## What this task involves:
Each line from the start of the entries through the line that contains "- rewrite (proj2 (Nat.leb_gt" should be output exactly, please.

[[ Data to examine open ]]

(* ===== verification/EvsTheorems.v ===== *)
(** * Event services: theorems *)
From Stdlib Require Import String.
From S2P Require Import Prelude Config Msg ResourceId Cstring EsApp TimeApi EvsState EvsApi EvsTask EvsCmds EvsInv EvsCalls EvsOps EvsDispatch EvsInit EvsHistory.
Import ListNotations.

Implicit Types (a : EVS_AppData_t) (p : CFE_EVS_LongEventTlm_t) (g : CFE_EVS_Log_t) (s : EG).

Lemma wp_run {A} (c : M EG A) (Q : A → EG → Prop) s : wp c Q s → ∃ r s', c s = Some (r, s') ∧ Q r s'.
Proof. unfold wp. destruct (c s) as [[r s']|]; [|done]. intros H. by exists r, s'. Qed.

(** ** The text of an event *)

Lemma cstr_text text l : Forall (λ c, c ≠ 0) text → cstr (text ++ 0 :: l) = text.
Proof. induction 1 as [|c t Hc Ht IH]; [done|]. cbn. rewrite (proj2 (Z.eqb_neq _ _) Hc). by f_equal. Qed.
Section evs.
Context `{Cfg : EvsCfg}.

(** [C30] Whatever length an event text has, its packet holds a string inside the 122-byte
    message field: a text of up to 121 characters is kept whole, and of a longer one 120
    characters are kept, followed by the truncation mark and the final zero. *)
Theorem event_text text : Forall (λ c, c ≠ 0) text →
  let '(msg, cut) := event_message text in
  length msg = CFE_MISSION_EVS_MAX_MESSAGE_LENGTH ∧ msg !! length (cstr msg) = Some 0 ∧ cut = (CFE_MISSION_EVS_MAX_MESSAGE_LENGTH <=? length text)%nat ∧
  cstr msg = if cut then take 120 text ++ [CFE_EVS_MSG_TRUNCATED] else text.
Proof.
  intros H. rewrite event_message_cases. unfold message_field, CFE_MISSION_EVS_MAX_MESSAGE_LENGTH. destruct (Nat.ltb_spec (length text) 122) as [Hl|Hl].
  - rewrite (proj2 (Nat.leb_gt _ _)) by lia. replace (122 - length text)%nat with (S (121 - length text)) by lia. cbn [replicate]. rewrite cstr_text by done.
    split_and!; [rewrite length_app; cbn [length]; rewrite length_replicate; lia|by apply list_lookup_middle|done|done].
  - rewrite (proj2 (Nat.leb_le _ _)) by lia. change (chars "$") with [CFE_EVS_MSG_TRUNCATED]. rewrite app_assoc.
    rewrite cstr_text by (apply Forall_app; split; [by apply Forall_take|by apply Forall_singleton]).
    split_and!; [rewrite !length_app, length_take; cbn [length]; lia|by apply list_lookup_middle|done|done].
Qed.

(** ** Safety *)

(** [C25] From any contents of the reset area that initialization accepts, every sequence
    of calls of event services returns: no access outside the tables, the log or the
    filters, no use of the log before it is set, no second lock of its mutex, and the
    recursion of own events ends. *)
Theorem evs_safe c s : evs_reach s → call_ok c → ∃ r s', evs_call c s = Some (r, s') ∧ evs_reach s' ∧ evs_ok s'.
Proof.
  intros H Hc. destruct (wp_run _ _ _ (evs_call_safe c s (evs_reach_ok s H) Hc)) as (r & s' & E & H'). exists r, s'. split_and!; [done|by eapply reach_call|done].
Qed.

(** [C31] The recursion of EVS_IsFiltered through own events is at most three calls deep:
    more depth gives the same result, from any entry of the table. *)
Theorem depth_enough d i a e ty s : evs_ok s → 0 <= i → AppData s !! Z.to_nat i = Some a →
  ∃ r, EVS_IsFiltered i e ty s = Some r ∧ IsFiltered_depth (3 + d) i e ty s = Some r.
Proof.
  intros H Hi Ha. assert (wp (IsFiltered_depth 3 i e ty) (λ _ _, True) s) as Hw by (by eapply (wp_IsFiltered 0)). destruct (wp_run _ _ _ Hw) as (b & s' & E & _).
  exists (b, s'). split; [exact E|]. induction d as [|d IH]; [exact E|]. by apply depth_mono.
Qed.

(** ** Refinement *)

(** [C26] Over any sequence of calls the event log refines a bounded list.  An accepted
    command to set the log mode sets it, an accepted command to clear the log clears it,
    and no other call does either; after that a call pushes its events (the oldest event
    leaves in the overwrite mode, the new one is dropped in the discard mode, and both
    count as overflow).  The events pushed are the packets sent on the software bus, in
    the same order: whole long packets, or short ones with the same identification and
    time. *)
Theorem log_history cs s : evs_ok s → log_ok (EVS_Log s) → format_ok s → Forall call_ok cs →
  ∃ s' ls out, evs_run cs s = Some s' ∧ length ls = length cs ∧ log_ok (EVS_Log s') ∧
    log_view (EVS_Log s') = foldl view_step (log_view (EVS_Log s)) (concat (zip_with (λ c l, lead_ops c ++ map Push l) cs ls)) ∧
    EvsSent s' = EvsSent s ++ out ∧ Forall2 carries (bus_events out) (concat ls).
Proof.
  intros H Hl Hf Hc. destruct (evs_run_logged cs s H Hf Hc) as (s' & ls & o & E & _ & Hn & L1 & L2 & L3 & L4). destruct (log_steps_view _ _ Hl L1) as [V1 V2].
  exists s', ls, o. rewrite L2. by split_and!.
Qed.

(** When the file system accepts every write, the log file holds exactly the events
    of the log, oldest first, after the header. *)
Theorem write_log_file Filename io s : evs_ok s → log_ok (EVS_Log s) → length Filename = CFE_MISSION_MAX_PATH_LEN →
  0 <= io_open io → io_header io = sizeof_FsHeader → (∀ k, io_write io k = sizeof_LongEventTlm) →
  ∃ s' l, CFE_EVS_WriteLogDataFileCmd Filename io s = Some (CFE_SUCCESS, s') ∧
    EvsSent s' = EvsSent s ++ [OutOpen (log_file Filename); OutHeader (chars "cFE EVS Log File") CFE_FS_SubType_EVS_EVENTLOG] ++
      map (λ p, OutLogEntry p sizeof_LongEventTlm) (log_list (EVS_Log s)) ++ concat (map (delivered (EVS_Tlm s) (Now s)) l) ++ [OutClose].
Proof.
  intros H Hl Hf Ho Hh Hw. assert (wp (CFE_EVS_WriteLogDataFileCmd Filename io) (write_log_result Filename io s) s) as W by (by eapply wp_WriteLogDataFileCmd).
  destruct (wp_run _ _ _ W) as (r & s' & E & R). unfold write_log_result in R. rewrite (proj2 (Z.ltb_ge _ _)) in R by (unfold OS_SUCCESS; lia). rewrite (proj2 (Z.eqb_eq _ _) Hh) in R. cbn [negb] in R.
  unfold log_written, log_writes in R. rewrite <- log_list_ring in R by done. destruct (write_calls_all sizeof_LongEventTlm (io_write io) 0 (log_list (EVS_Log s)) Hw) as [W1 W2]. rewrite W1, W2, log_list_length, Z.eqb_refl, map_map in R by done.
  destruct R as (-> & l & s1 & Hev & ->). exists (file_out [OutClose] s1), l. split; [done|]. cbn. rewrite (oe_sent _ _ _ Hev). cbn. by rewrite <- !app_assoc.
Qed.

(** A processor reset keeps the log, its mode and its overflow counter; a power-on
    reset empties it. *)
Theorem reset_keeps_log e s : log_ok (EVS_Log s) → ee_Status e = CFE_PSP_SUCCESS → ee_Expected e <= ee_Size e → ee_Mutex e = OS_SUCCESS →
  ∃ s', CFE_EVS_EarlyInit e s = Some (CFE_SUCCESS, s') ∧ log_ok (EVS_Log s') ∧
    log_view (EVS_Log s') = if ee_ResetType e =? CFE_PSP_RST_TYPE_POWERON then mkView CFE_PLATFORM_EVS_DEFAULT_LOG_MODE [] 0 else log_view (EVS_Log s).
Proof.
  intros H E1 E2 E3. pose proof H as [[A1 A2 A3] A4 A5 A6 A7 A8]. unfold CFE_PLATFORM_EVS_LOG_MAX in A1.
  assert (wp (CFE_EVS_EarlyInit e) (early_result e s) s) as W by (eapply wp_EarlyInit; [split; unfold is_u16 in *; try done; lia|done]). destruct (wp_run _ _ _ W) as (r & s' & E & R).
  unfold early_result in R. rewrite E1, E3, Z.eqb_refl in R. rewrite (proj2 (Z.ltb_ge _ _)) in R by lia. destruct R as [-> [_ _ Hl _ _]]. exists s'. rewrite Hl. unfold early_log. rewrite keeps_bad.
  assert (log_bad (EVS_Log s) = false) as ->.
  { unfold log_bad. rewrite A5. rewrite (proj2 (Z.leb_gt _ _)) by (unfold CFE_PLATFORM_EVS_LOG_MAX; lia). destruct (LogCount _ =? _), A7 as [-> | ->]; done. }
  destruct (ee_ResetType e =? CFE_PSP_RST_TYPE_POWERON); cbn [negb andb]; [|done].
  destruct (clear_log_ok (EVS_Log s) CFE_PLATFORM_EVS_DEFAULT_LOG_MODE A3) as [B1 B2]; [by right|]. split_and!; [done|done|]. unfold log_view. by rewrite B2.
Qed.
End evs.
(* ===== verification/TblState.v ===== *)
(** * Table services: state (cfe_tbl_task.h, cfe_tbl_msg.h)

    A table has an entry of the registry and one or two buffers from a memory pool; an
    application reaches it through a handle, the index of an access descriptor, and the
    descriptors of a table are a doubly linked list.  New contents are prepared in the
    inactive buffer or in one of the shared buffers and made active by an update.

    The memory of tables is a map from addresses to blocks of bytes.  A pointer tells
    whether it points into the pool or into memory of an application; reading through
    one that points nowhere, or outside of a block, has no result, and neither has an
    index out of an array or a mutex taken twice.  Memory pool, files and the critical
    data store are services with laws; the table of applications and the time are part
    of the state.  Telemetry, notifications and events (identifier and type) are
    recorded in order; the system log is not modelled. *)
From S2P Require Import Prelude Config Msg ResourceId Cstring EsApp TimeApi SbState TblConfig EsCrc FsFile.
Import ListNotations.

(** The message format of the build, what the board support package gives, the
    validation functions by address, and the status of sending a message. *)
Class TblCfg := {
  tbl_hdr : HdrFormat;
  tbl_idv : MsgIdVersion;
  tbl_SpacecraftId : Z;
  tbl_ProcessorId : Z;
  ValidationFunc : addr → list Z → Z;
  TransmitStatus : Message → Z;
}.

(** ** Data *)

Inductive tptr := PNull | PPool (a : addr) | PApp (a : addr).
#[export] Instance tptr_dec : EqDecision tptr.
Proof. solve_decision. Defined.

Definition addr_of (p : tptr) : addr := match p with PNull => NULL | PPool a => a | PApp a => a end.

Record CFE_TBL_LoadBuff_t := mkLoadBuff {
  lb_BufferPtr : tptr;
  lb_FileCreateTimeSecs : Z;
  lb_FileCreateTimeSubSecs : Z;
  lb_Crc : Z;
  lb_Taken : bool;
  lb_Validated : bool;
  lb_DataSource : list Z;
}.
#[export] Instance LoadBuff_eta : Eta _ := mkEta (λ r, mkLoadBuff (lb_BufferPtr r) (lb_FileCreateTimeSecs r)
  (lb_FileCreateTimeSubSecs r) (lb_Crc r) (lb_Taken r) (lb_Validated r) (lb_DataSource r)).

Record CFE_TBL_AccessDescriptor_t := mkAccess {
  ac_AppId : Z;
  ac_RegIndex : Z;
  ac_PrevLink : Z;
  ac_NextLink : Z;
  ac_UsedFlag : bool;
  ac_LockFlag : bool;
  ac_Updated : bool;
  ac_BufferIndex : Z;
}.
#[export] Instance Access_eta : Eta _ := mkEta (λ r, mkAccess (ac_AppId r) (ac_RegIndex r) (ac_PrevLink r) (ac_NextLink r)
  (ac_UsedFlag r) (ac_LockFlag r) (ac_Updated r) (ac_BufferIndex r)).

Record CFE_TBL_RegistryRec_t := mkRegRec {
  rr_OwnerAppId : Z;
  rr_Size : Z;
  rr_NotificationMsgId : Z;
  rr_NotificationParam : Z;
  rr_Buffers : list CFE_TBL_LoadBuff_t;
  rr_ValidationFuncPtr : addr;
  rr_TimeOfLastUpdate : CFE_TIME_SysTime_t;
  rr_HeadOfAccessList : Z;
  rr_LoadInProgress : Z;
  rr_ValidateActiveIndex : Z;
  rr_ValidateInactiveIndex : Z;
  rr_DumpControlIndex : Z;
  rr_CDSHandle : Z;
  rr_NotificationCC : Z;
  rr_CriticalTable : bool;
  rr_TableLoadedOnce : bool;
  rr_LoadPending : bool;
  rr_DumpOnly : bool;
  rr_DoubleBuffered : bool;
  rr_UserDefAddr : bool;
  rr_NotifyByMsg : bool;
  rr_ActiveBufferIndex : Z;
  rr_Name : list Z;
  rr_LastFileLoaded : list Z;
}.
#[export] Instance RegRec_eta : Eta _ := mkEta (λ r, mkRegRec (rr_OwnerAppId r) (rr_Size r) (rr_NotificationMsgId r)
  (rr_NotificationParam r) (rr_Buffers r) (rr_ValidationFuncPtr r) (rr_TimeOfLastUpdate r) (rr_HeadOfAccessList r)
  (rr_LoadInProgress r) (rr_ValidateActiveIndex r) (rr_ValidateInactiveIndex r) (rr_DumpControlIndex r) (rr_CDSHandle r)
  (rr_NotificationCC r) (rr_CriticalTable r) (rr_TableLoadedOnce r) (rr_LoadPending r) (rr_DumpOnly r)
  (rr_DoubleBuffered r) (rr_UserDefAddr r) (rr_NotifyByMsg r) (rr_ActiveBufferIndex r) (rr_Name r) (rr_LastFileLoaded r)).

Record CFE_TBL_CritRegRec_t := mkCritReg {
  cr_CDSHandle : Z;
  cr_FileCreateTimeSecs : Z;
  cr_FileCreateTimeSubSecs : Z;
  cr_TimeOfLastUpdate : CFE_TIME_SysTime_t;
  cr_LastFileLoaded : list Z;
  cr_Name : list Z;
  cr_TableLoadedOnce : bool;
}.
#[export] Instance CritReg_eta : Eta _ := mkEta (λ r, mkCritReg (cr_CDSHandle r) (cr_FileCreateTimeSecs r)
  (cr_FileCreateTimeSubSecs r) (cr_TimeOfLastUpdate r) (cr_LastFileLoaded r) (cr_Name r) (cr_TableLoadedOnce r)).

Inductive CFE_TBL_ValidationState_t := CFE_TBL_VALIDATION_FREE | CFE_TBL_VALIDATION_PENDING | CFE_TBL_VALIDATION_PERFORMED.
#[export] Instance ValidationState_dec : EqDecision CFE_TBL_ValidationState_t.
Proof. solve_decision. Defined.

Record CFE_TBL_ValidationResult_t := mkValResult {
  vr_State : CFE_TBL_ValidationState_t;
  vr_Result : Z;
  vr_CrcOfTable : Z;
  vr_ActiveBuffer : bool;
  vr_TableName : list Z;
}.
#[export] Instance ValResult_eta : Eta _ := mkEta (λ r, mkValResult (vr_State r) (vr_Result r) (vr_CrcOfTable r)
  (vr_ActiveBuffer r) (vr_TableName r)).

(** A pointer to a CFE_TBL_LoadBuff_t: a buffer of a registry entry or a shared one. *)
Inductive BufRef := RegBuf (r i : Z) | SharedBuf (j : Z).

Inductive CFE_TBL_DumpState_t := CFE_TBL_DUMP_FREE | CFE_TBL_DUMP_PENDING | CFE_TBL_DUMP_PERFORMED.
#[export] Instance DumpState_dec : EqDecision CFE_TBL_DumpState_t.
Proof. solve_decision. Defined.

(** The pointer to the registry entry is its index. *)
Record CFE_TBL_DumpControl_t := mkDumpControl {
  dc_State : CFE_TBL_DumpState_t;
  dc_Size : Z;
  dc_DumpBufferPtr : BufRef;
  dc_RegRecPtr : Z;
  dc_TableName : list Z;
}.
#[export] Instance DumpControl_eta : Eta _ := mkEta (λ r, mkDumpControl (dc_State r) (dc_Size r) (dc_DumpBufferPtr r)
  (dc_RegRecPtr r) (dc_TableName r)).

Record CFE_TBL_HousekeepingTlm_Payload_t := mkTblHk {
  th_CommandCounter : Z;
  th_CommandErrorCounter : Z;
  th_NumTables : Z;
  th_NumLoadPending : Z;
  th_ValidationCounter : Z;
  th_LastValCrc : Z;
  th_LastValStatus : Z;
  th_ActiveBuffer : bool;
  th_LastValTableName : list Z;
  th_SuccessValCounter : Z;
  th_FailedValCounter : Z;
  th_NumValRequests : Z;
  th_NumFreeSharedBufs : Z;
  th_LastUpdateTime : CFE_TIME_SysTime_t;
  th_LastUpdatedTable : list Z;
  th_LastFileLoaded : list Z;
  th_LastFileDumped : list Z;
  th_LastTableLoaded : list Z;
}.
#[export] Instance TblHk_eta : Eta _ := mkEta (λ r, mkTblHk (th_CommandCounter r) (th_CommandErrorCounter r) (th_NumTables r)
  (th_NumLoadPending r) (th_ValidationCounter r) (th_LastValCrc r) (th_LastValStatus r) (th_ActiveBuffer r)
  (th_LastValTableName r) (th_SuccessValCounter r) (th_FailedValCounter r) (th_NumValRequests r) (th_NumFreeSharedBufs r)
  (th_LastUpdateTime r) (th_LastUpdatedTable r) (th_LastFileLoaded r) (th_LastFileDumped r) (th_LastTableLoaded r)).

Record CFE_TBL_TblRegPacket_Payload_t := mkTblReg {
  tr_Size : Z;
  tr_Crc : Z;
  tr_ActiveBufferAddr : Z;
  tr_InactiveBufferAddr : Z;
  tr_ValidationFuncPtr : Z;
  tr_TimeOfLastUpdate : CFE_TIME_SysTime_t;
  tr_FileCreateTimeSecs : Z;
  tr_FileCreateTimeSubSecs : Z;
  tr_TableLoadedOnce : bool;
  tr_LoadPending : bool;
  tr_DumpOnly : bool;
  tr_DoubleBuffered : bool;
  tr_Name : list Z;
  tr_LastFileLoaded : list Z;
  tr_OwnerAppName : list Z;
  tr_Critical : bool;
}.

Record CFE_TBL_RegDumpRec_t := mkRegDump {
  rd_Size : Z;
  rd_TimeOfLastUpdate : CFE_TIME_SysTime_t;
  rd_NumUsers : Z;
  rd_LoadInProgress : Z;
  rd_FileCreateTimeSecs : Z;
  rd_FileCreateTimeSubSecs : Z;
  rd_Crc : Z;
  rd_ValidationFunc : bool;
  rd_TableLoadedOnce : bool;
  rd_LoadPending : bool;
  rd_DumpOnly : bool;
  rd_DoubleBuffered : bool;
  rd_Name : list Z;
  rd_LastFileLoaded : list Z;
  rd_OwnerAppName : list Z;
  rd_CriticalTable : bool;
}.

(** The background job that writes the registry to a file. *)
Record CFE_TBL_RegDumpStateInfo_t := mkRegDumpState {
  ds_FileName : list Z;
  ds_IsPending : bool;
  ds_FileExisted : bool;
  ds_DumpRecord : CFE_TBL_RegDumpRec_t;
}.
#[export] Instance RegDumpState_eta : Eta _ := mkEta (λ r, mkRegDumpState (ds_FileName r) (ds_IsPending r) (ds_FileExisted r)
  (ds_DumpRecord r)).

(** What table services do to the outside; an event is its identifier and type. *)
Inductive TblOut :=
| OutEvent (id : Z) (type : CFE_EVS_EventType)
| OutHk (h : Message) (p : CFE_TBL_HousekeepingTlm_Payload_t)
| OutReg (h : Message) (p : CFE_TBL_TblRegPacket_Payload_t)
| OutNotify (h : Message) (param : Z).

(** ** Services *)

(** The critical data store (cfe_es_cds.c) holds blocks by handle; table services keep
    table images and the critical table registry there, so the two functions that copy
    exist for both.  The view: what is registered under a name (handle and size), and
    the contents of the blocks. *)
Class CDSStore (CS : Type) := {
  CFE_ES_RegisterCDSEx : Z → list Z → bool → CS → (Z * Z) * CS;
  CFE_ES_CopyToCDS : Z → list Z → CS → Z * CS;
  CFE_ES_RestoreFromCDS : Z → CS → Z * list Z;
  CFE_ES_CopyRegToCDS : Z → list CFE_TBL_CritRegRec_t → CS → Z * CS;
  CFE_ES_RestoreRegFromCDS : Z → CS → Z * list CFE_TBL_CritRegRec_t;
  CFE_ES_DeleteCDS : list Z → bool → CS → Z * CS;
  cds_names : CS → gmap (list Z) (Z * Z);
  cds_data : CS → gmap Z (list Z);
  cds_reg : CS → gmap Z (list CFE_TBL_CritRegRec_t);
}.

Record CFE_TBL_Global_t {PS FS CS : Type} := mkTbl {
  tg_CommandCounter : Z;
  tg_CommandErrorCounter : Z;
  tg_SuccessValCounter : Z;
  tg_FailedValCounter : Z;
  tg_NumValRequests : Z;
  tg_LastTblUpdated : Z;
  tg_HkHeader : Message;
  tg_HkPacket : CFE_TBL_HousekeepingTlm_Payload_t;
  tg_RegHeader : Message;
  tg_NotifyHeader : Message;
  tg_NotifyParam : Z;
  tg_CmdPipe : Z;
  tg_TableTaskAppId : Z;
  tg_HkTlmTblRegIndex : Z;
  tg_ValidationCounter : Z;
  tg_RegistryMutex : bool;
  tg_WorkBufMutex : bool;
  tg_CritRegHandle : Z;
  LoadBuffs : list CFE_TBL_LoadBuff_t;
  Handles : list CFE_TBL_AccessDescriptor_t;
  Registry : list CFE_TBL_RegistryRec_t;
  CritReg : list CFE_TBL_CritRegRec_t;
  ValidationResults : list CFE_TBL_ValidationResult_t;
  DumpControlBlocks : list CFE_TBL_DumpControl_t;
  RegDumpState : CFE_TBL_RegDumpStateInfo_t;
  TblPool : PS;
  TblMem : gmap addr (list Z);
  AppMem : gmap addr (list Z);
  TblFiles : FS;
  Cds : CS;
  TblApps : list CFE_ES_AppRecord_t;
  TblNow : CFE_TIME_SysTime_t;
  TblSent : list TblOut;
}.
Arguments CFE_TBL_Global_t : clear implicits.
#[export] Instance Tbl_eta PS FS CS : Eta (CFE_TBL_Global_t PS FS CS) := mkEta (λ r, mkTbl PS FS CS
  (tg_CommandCounter r) (tg_CommandErrorCounter r) (tg_SuccessValCounter r) (tg_FailedValCounter r) (tg_NumValRequests r)
  (tg_LastTblUpdated r) (tg_HkHeader r) (tg_HkPacket r) (tg_RegHeader r) (tg_NotifyHeader r) (tg_NotifyParam r)
  (tg_CmdPipe r) (tg_TableTaskAppId r) (tg_HkTlmTblRegIndex r) (tg_ValidationCounter r) (tg_RegistryMutex r)
  (tg_WorkBufMutex r) (tg_CritRegHandle r) (LoadBuffs r) (Handles r) (Registry r) (CritReg r) (ValidationResults r)
  (DumpControlBlocks r) (RegDumpState r) (TblPool r) (TblMem r) (AppMem r) (TblFiles r) (Cds r) (TblApps r) (TblNow r)
  (TblSent r)).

[[ Data to examine closed ]]

## Answer box:
(* ===== verification/EvsTheorems.v ===== *)
(** * Event services: theorems *)
From Stdlib Require Import String.
From S2P Require Import Prelude Config Msg ResourceId Cstring EsApp TimeApi EvsState EvsApi EvsTask EvsCmds EvsInv EvsCalls EvsOps EvsDispatch EvsInit EvsHistory.
Import ListNotations.

Implicit Types (a : EVS_AppData_t) (p : CFE_EVS_LongEventTlm_t) (g : CFE_EVS_Log_t) (s : EG).

Lemma wp_run {A} (c : M EG A) (Q : A → EG → Prop) s : wp c Q s → ∃ r s', c s = Some (r, s') ∧ Q r s'.
Proof. unfold wp. destruct (c s) as [[r s']|]; [|done]. intros H. by exists r, s'. Qed.

(** ** The text of an event *)

Lemma cstr_text text l : Forall (λ c, c ≠ 0) text → cstr (text ++ 0 :: l) = text.
Proof. induction 1 as [|c t Hc Ht IH]; [done|]. cbn. rewrite (proj2 (Z.eqb_neq _ _) Hc). by f_equal. Qed.
Section evs.
Context `{Cfg : EvsCfg}.

(** [C30] Whatever length an event text has, its packet holds a string inside the 122-byte
    message field: a text of up to 121 characters is kept whole, and of a longer one 120
    characters are kept, followed by the truncation mark and the final zero. *)
Theorem event_text text : Forall (λ c, c ≠ 0) text →
  let '(msg, cut) := event_message text in
  length msg = CFE_MISSION_EVS_MAX_MESSAGE_LENGTH ∧ msg !! length (cstr msg) = Some 0 ∧ cut = (CFE_MISSION_EVS_MAX_MESSAGE_LENGTH <=? length text)%nat ∧
  cstr msg = if cut then take 120 text ++ [CFE_EVS_MSG_TRUNCATED] else text.
Proof.
  intros H. rewrite event_message_cases. unfold message_field, CFE_MISSION_EVS_MAX_MESSAGE_LENGTH. destruct (Nat.ltb_spec (length text) 122) as [Hl|Hl].
  - rewrite (proj2 (Nat.leb_gt _ _)) by lia. replace (122 - length text)%nat with (S (121 - length text)) by lia. cbn [replicate]. rewrite cstr_text by done.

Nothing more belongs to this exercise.